MATERIAL SUPPLIED section start

(* ===== verification/KernelClient.v ===== *)
(** * The clients of the kernel build

    [RCCommStruct] (src/KRdmaKit/src/queue_pairs/rc_comm.rs), the callbacks of a
    connecting queue pair (callbacks.rs), [PreparedQueuePair::handshake]
    (handshake_kernel.rs) and the [DatagramEndpointQuerier] (endpoint.rs).

    A client sends its request and waits for a completion that its callbacks
    signal.  What arrives in the meantime is an argument of the model
    ([wait_env]), so the theorems hold for every behaviour of the network and of
    the peer.  The completion of a connecting queue pair is the state of its
    callbacks, the queue pair itself is fixed. *)

From S2P Require Import Prelude Bytes Errors Verbs CmVerbs Sim Context CompletionQueue QueuePair BringUp.
From S2P Require Import Endpoint Registry Stable CommManager Services.

Module RcComm.
Section comm.
Context {W : Type} `{!CmOps W}.

Record RCCommStruct := mkComm { cm : CMWrapper.CMWrapper }.

Definition new (dev cm_ctx : ptr) : M W (Result CMError RCCommStruct) :=
  cm ←? CMWrapper.new_from_callbacker dev cm_ctx; mret (Ok (mkComm cm)).
Definition send_req {T} `{!Wire T} (self : RCCommStruct) (req : ib_cm_req_param) (pri : T) :=
  CMWrapper.send_req (cm self) req pri.
Definition send_rep {T} `{!Wire T} (self : RCCommStruct) (rep : ib_cm_rep_param) (pri : T) :=
  CMWrapper.send_reply (cm self) rep pri.
Definition explicit_drop (self : RCCommStruct) : M W unit := CMWrapper.explicit_drop (cm self).

(** The drop of a connected queue pair destroys its identifier. *)
#[export] Instance comm_peer : Peer W RCCommStruct := {| release_peer := explicit_drop |}.

End comm.
End RcComm.

(** ** Connecting a queue pair *)
Module Handshake.
Import RcComm.
Section handshake.
Context {W : Type} `{!Cfg, !DeviceOps W, !QueueOps W, !DataOps W, !CmOps W}.

(** [self.rc_comm.as_mut().unwrap().done()]. *)
Definition signal_done (self : QueuePair.QueuePair RCCommStruct) : M (W * completion) unit :=
  match QueuePair.comm self with Some _ => onX completion_done | None => panic end.

Definition handle_rep (self : QueuePair.QueuePair RCCommStruct) (reply_cm : ptr) (ev : ib_cm_event) :
  M (W * completion) (Result CMError unit) :=
  let data : RCConnectionData := of_bytes (private_data ev) in
  match param ev with
  | RepRcvd rep =>
      _ ←? onW (map_errM (fun _ => Creation 0)
             (bring_up_rc_inner self (rc_lid data) (rc_gid data) (rp_remote_qpn rep) (rp_starting_psn rep)));
      _ ← signal_done self;
      _ ← onW (CMReplyer.send_rtu reply_cm 0);
      mret (Ok ())
  | _ => panic
  end.

Definition handle_rej (self : QueuePair.QueuePair RCCommStruct) (reply_cm : ptr) (ev : ib_cm_event) :
  M (W * completion) (Result CMError unit) :=
  _ ← signal_done self; mret (Ok ()).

MATERIAL SUPPLIED section end

INSTRUCTIONS TO FOLLOW — Look in the material above for the line with "From S2P Require Import Prelude" and the line with "Definition explicit_drop (self", and transcribe exactly those lines and all lines between them, nothing more.

RESPONSE BOX —
From S2P Require Import Prelude Bytes Errors Verbs CmVerbs Sim Context CompletionQueue QueuePair BringUp.
From S2P Require Import Endpoint Registry Stable CommManager Services.

Module RcComm.
Section comm.
Context {W : Type} `{!CmOps W}.

Record RCCommStruct := mkComm { cm : CMWrapper.CMWrapper }.

Definition new (dev cm_ctx : ptr) : M W (Result CMError RCCommStruct) :=
  cm ←? CMWrapper.new_from_callbacker dev cm_ctx; mret (Ok (mkComm cm)).
Definition send_req {T} `{!Wire T} (self : RCCommStruct) (req : ib_cm_req_param) (pri : T) :=
  CMWrapper.send_req (cm self) req pri.
Definition send_rep {T} `{!Wire T} (self : RCCommStruct) (rep : ib_cm_rep_param) (pri : T) :=
  CMWrapper.send_reply (cm self) rep pri.
Definition explicit_drop (self : RCCommStruct) : M W unit := CMWrapper.explicit_drop (cm self).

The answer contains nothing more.